Insulin is a requirement for people with type 1 diabetes every day. They also have to keep track of their blood sugar levels and adjust their insulin, food, and activities to keep their blood sugar levels within an acceptable range.
Type 2 diabetes
If you suffer from type 2 diabetes your body isn’t using insulin as it should. Insulin is a hormone that assists your cells to remove blood sugar (glucose) out of your blood and into your cells, where it can be used to create energy.
Type 2 diabetes sufferers need to treat their condition by eating a balanced diet and regular exercise. They may also have to take medications to manage their blood sugar levels.
The signs of diabetes in women
Diabetes is a chronic disease that affects people of all races, ethnicities, and genders. However, women are at a greater risk than men.
Women who suffer from diabetes are more likely to develop complications, like heart disease (the most common complication associated with diabetes), and vision loss.
One of the early warning signs of women suffering from diabetes is a rise in thirst and urination, called polydipsia. This is due to diabetes causing excessive sugar to accumulate in the blood, and your kidneys aren’t able to remove it correctly.
Men with symptoms of diabetes
In diabetes the cells are unable to make use of blood sugar (glucose) to generate energy. This is usually due to the pancreas stops producing enough insulin.

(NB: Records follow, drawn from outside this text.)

(** Either no candidate and no change, or a recorded choice among them. *)
Lemma select_in_pool_cases now pool chain r :
  bi_ok (prefix_index r) →
  (pool_candidates pool r = [] ∧
   select_in_pool now pool chain r = (Err (no_healthy_in_pool pool r), r)) ∨
  (∃ w idx, select_in_pool now pool chain r =
              (Ok (decision (candidate r chain w) chain), set_prefix_index idx r) ∧
     w ∈ WorkerRegistry.healthy_workers (registry r) ∧ w_pool w = pool ∧ records r chain w idx).
Proof.
  intros Hok. unfold select_in_pool. case_decide as He; [by left|right].
  destruct (choose_spec now (no_healthy_in_pool pool r) _ chain r Hok He)
    as (w & idx & -> & Hw & _ & Hr).
  apply list_elem_of_filter in Hw as [? ?]. by exists w, idx.
Qed.

Lemma round_robin_spec now ws chain r :
  bi_ok (prefix_index r) → ws ≠ [] →
  ∃ w idx, round_robin now ws chain r =
      Some (Ok {| rd_worker := w; rd_matched_prefix_len := believed_prefix r chain w;
                  rd_prompt_blocks := length chain; rd_score := f64_0 |},
            set_prefix_index idx (set_next_worker (fetch_add (next_worker r) 1) r)) ∧
    ws !! N.to_nat (next_worker r mod N.of_nat (length ws)) = Some w ∧
    records r chain w idx.
Proof.
  intros Hok Hne.
  assert (Hlen : length ws ≠ 0) by (by destruct ws).
  destruct (lookup_lt_is_Some_2 ws (N.to_nat (next_worker r mod N.of_nat (length ws))))
    as [w Hw].
  { pose proof (N.mod_lt (next_worker r) (N.of_nat (length ws)) ltac:(lia)). lia. }
  unfold round_robin. rewrite decide_False by done. rewrite Hw. cbn [mbind option_bind].
  cbn [prefix_index set_next_worker].
  pose proof (bi_match_len (now 0) (w_id w) chain _ Hok) as Hlen'.
  pose proof (bi_match_ok (now 0) (w_id w) chain _ Hok) as Hok'.
  pose proof (λ i h, bi_match_holds (now 0) (w_id w) chain _ i h Hok) as Hh.
  destruct (bi_longest_match _ _ _ _) as [matched idx1]. cbn [fst snd] in *.
  eexists w, _. split; [by rewrite Hlen'|]. split; [done|]. by apply records_record.
Qed.
Lemma alone_then wt x y z :
  alone wt error chain now x y → alone wt error chain now y z → alone wt error chain now x z.
Proof. induction 1; eauto using alone_step. Qed.

(** A call runs inside a selection as it does by itself. *)
Lemma alone_scoring wt w rest ss tr x y :
  IndexThread.alone now x y →
  alone wt error chain now (Scoring w x.1 rest ss, {| index := x.2; tracker := tr |})
    (Scoring w y.1 rest ss, {| index := y.2; tracker := tr |}).
Proof.
  induction 1 as [x|k idx y z Hk _ IH]; [apply alone_refl|].
  unfold IndexThread.step in Hk. destruct (IndexThread.advance now k idx) as [[k' a]|] eqn:Ha; [|done].
  injection Hk as <-. eapply alone_step; [|exact IH]. cbn [fst snd].
  destruct k; cbn [advance index]; by rewrite Ha.
Qed.

Lemma alone_dispatching wt best tr x y :
  IndexThread.alone now x y →
  alone wt error chain now (Dispatching best x.1, {| index := x.2; tracker := tr |})
    (Dispatching best y.1, {| index := y.2; tracker := tr |}).
Proof.
  induction 1 as [x|k idx y z Hk _ IH]; [apply alone_refl|].
  unfold IndexThread.step in Hk. destruct (IndexThread.advance now k idx) as [[k' a]|] eqn:Ha; [|done].
  injection Hk as <-. eapply alone_step; [|exact IH]. cbn [fst snd].
  destruct k; cbn [advance index]; by rewrite Ha.
Qed.
Lemma watch_events_spec events slices st :
  Discovery.ok (view st) →
  (WorkerRegistry.next_id (Router.registry (app st)) +
     N.of_nat (registrations slices events) < u64_modulus)%N →
  let '(slices', st') := foldl handle_event (slices, st) events in
  slices' = foldl (λ sl ev, apply_event ev sl) slices events ∧
  Discovery.ok (view st') ∧
  (events ≠ [] → ∀ url, is_Some (discovered st' !! url) ↔ url ∈ desired_urls slices').
Proof.
  revert slices st. induction events as [|ev events IH]; intros slices st Hok Hn; cbn [foldl].
  { done. }
  simpl in Hn.
  pose proof (Discovery.reconcile_reconciled (desired_urls (apply_event ev slices)) (view st)
                Hok ltac:(simpl; lia)) as Hrec.
  pose proof (view_handle_event slices st ev) as Hview.
  pose proof (handle_event_slices slices st ev) as Hsl.
  destruct (handle_event (slices, st) ev) as [slices1 st1]. cbn [fst snd] in *. subst slices1.
  rewrite <-Hview in Hrec.
  pose proof (Discovery.rec_next _ _ _ _ Hrec) as [_ Hnext]. simpl in Hnext.
  specialize (IH (apply_event ev slices) st1 (Discovery.rec_ok _ _ _ _ Hrec) ltac:(lia)).
  destruct (foldl handle_event _ events) as [slices2 st2] eqn:Hf.
  destruct IH as (-> & Hok2 & Hdom). split_and!; [done|done|]. intros _.
  destruct events as [|ev' events]; [|by apply Hdom].
  simpl in Hf. injection Hf as <-. apply (Discovery.rec_desired _ _ _ _ Hrec).
Qed.

Lemma view_initial (r : Router.t T) :
  WorkerRegistry.wf (Router.registry r) → bi_ok (Router.prefix_index r) →
  Discovery.ok (view {| app := r; discovered := ∅ |}).
Proof. intros Hr Hi. by split. Qed.

(** Backoffs of a run of failures. *)
Lemma loop_failures failures k st :
  (∀ w, w ∈ failures → ∃ e, w.2 = Err e) →
  (discovery_loop failures (N.min (2 ^ N.of_nat k) 30) st).1 =
  imap (λ i _, N.min (2 ^ N.of_nat (k + i)) 30) failures.
Proof.
  revert k st. induction failures as [|[evs ending] failures IH]; intros k st Hall; [done|].
  destruct (Hall (evs, ending)) as [e He]; [by left|]. simpl in He. subst ending.
  cbn [discovery_loop watch_once imap].
  assert (Hb : N.min (N.min (2 ^ N.of_nat k) 30 * 2) 30 = N.min (2 ^ N.of_nat (S k)) 30).
  { rewrite Nat2N.inj_succ, N.pow_succ_r'. lia. }
  rewrite Hb. pose proof (IH (S k) (foldl handle_event (∅, st) evs).2
    (λ w Hw, Hall w (list_elem_of_further _ _ _ Hw))) as IHk.
  destruct (discovery_loop failures _ _) as [sleeps st']. simpl in *.
  rewrite IHk, Nat.add_0_r. f_equal. apply imap_ext. intros i x _. simpl. by rewrite Nat.add_succ_r.
Qed.
End lemmas.
End Watch.

(** ** Properties *)

(** C9.  Reconciliation refines its specification: afterwards the discovered
    workers are exactly the desired endpoints; survivors keep their ids;
    removed endpoints are gone from the registry and hold no block of the
    index; all other workers keep registration, health and beliefs; new
    endpoints get fresh ids and start unhealthy; the returned counts are the
    sizes of the two differences. *)
Theorem reconcile_refines_spec {T} `{BeliefIndexLaws T} {HM : HashMapOrder}
    (desired : gset rstr) (d : Discovery.t T) (Hd : Discovery.ok d)
    (Hn : (WorkerRegistry.next_id (Discovery.registry d) + N.of_nat (size desired)
           < u64_modulus)%N) :
  let '(counts, d') := Discovery.reconcile desired d in
  Discovery.reconciled desired d counts d'.
Proof.
  pose proof (Discovery.reconcile_reconciled desired d Hd Hn) as Hrec.
  by destruct (Discovery.reconcile desired d).
Qed.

This leads to high blood sugar levels. Your body will then try to lower the levels by flushing the excess glucose in your bloodstream via urine.
Diabetes patients are frequently thirsty, and need to drink a lot of fluids.
Men also may lose weight as their bodies make use of muscles to generate energy, not fat. This is due to the fact that their blood sugar levels stay high for prolonged periods of time.
A healthy diet for diabetes is a crucial aspect of managing the condition. It can help regulate blood sugar levels control weight and reduce the risk factors for heart disease.
You should include whole foods in your diet, like fruits, vegetables, and whole grains. Also, dairy products that are low in fat products, beans, and legumes are excellent choices. It should also be low in saturated (unhealthy) fat and added sugars.
You may consider limiting your consumption of sweetened drinks with sugar. These drinks often have high levels of sugar in them, which can lead to elevated blood sugar levels.
Your doctor might recommend diabetes medications to keep your blood glucose (blood sugar) levels within normal levels. These medications are typically used with lifestyle changes, such as eating habits and exercise to help you manage your diabetes.
If your blood sugar is not well controlled with one medication, you may need to add a second medication. Your doctor will assist you to pick the most appropriate medicine for your needs and preferences.
Newer medications such as glucagon-like receptor agonists, peptide-1, and sodium-glucose cotransporter-2 inhibitors reduce blood sugar, have kidney and cardiovascular benefits and lower the risk of complications. They are also useful for weight loss and come in both tablet and injection forms.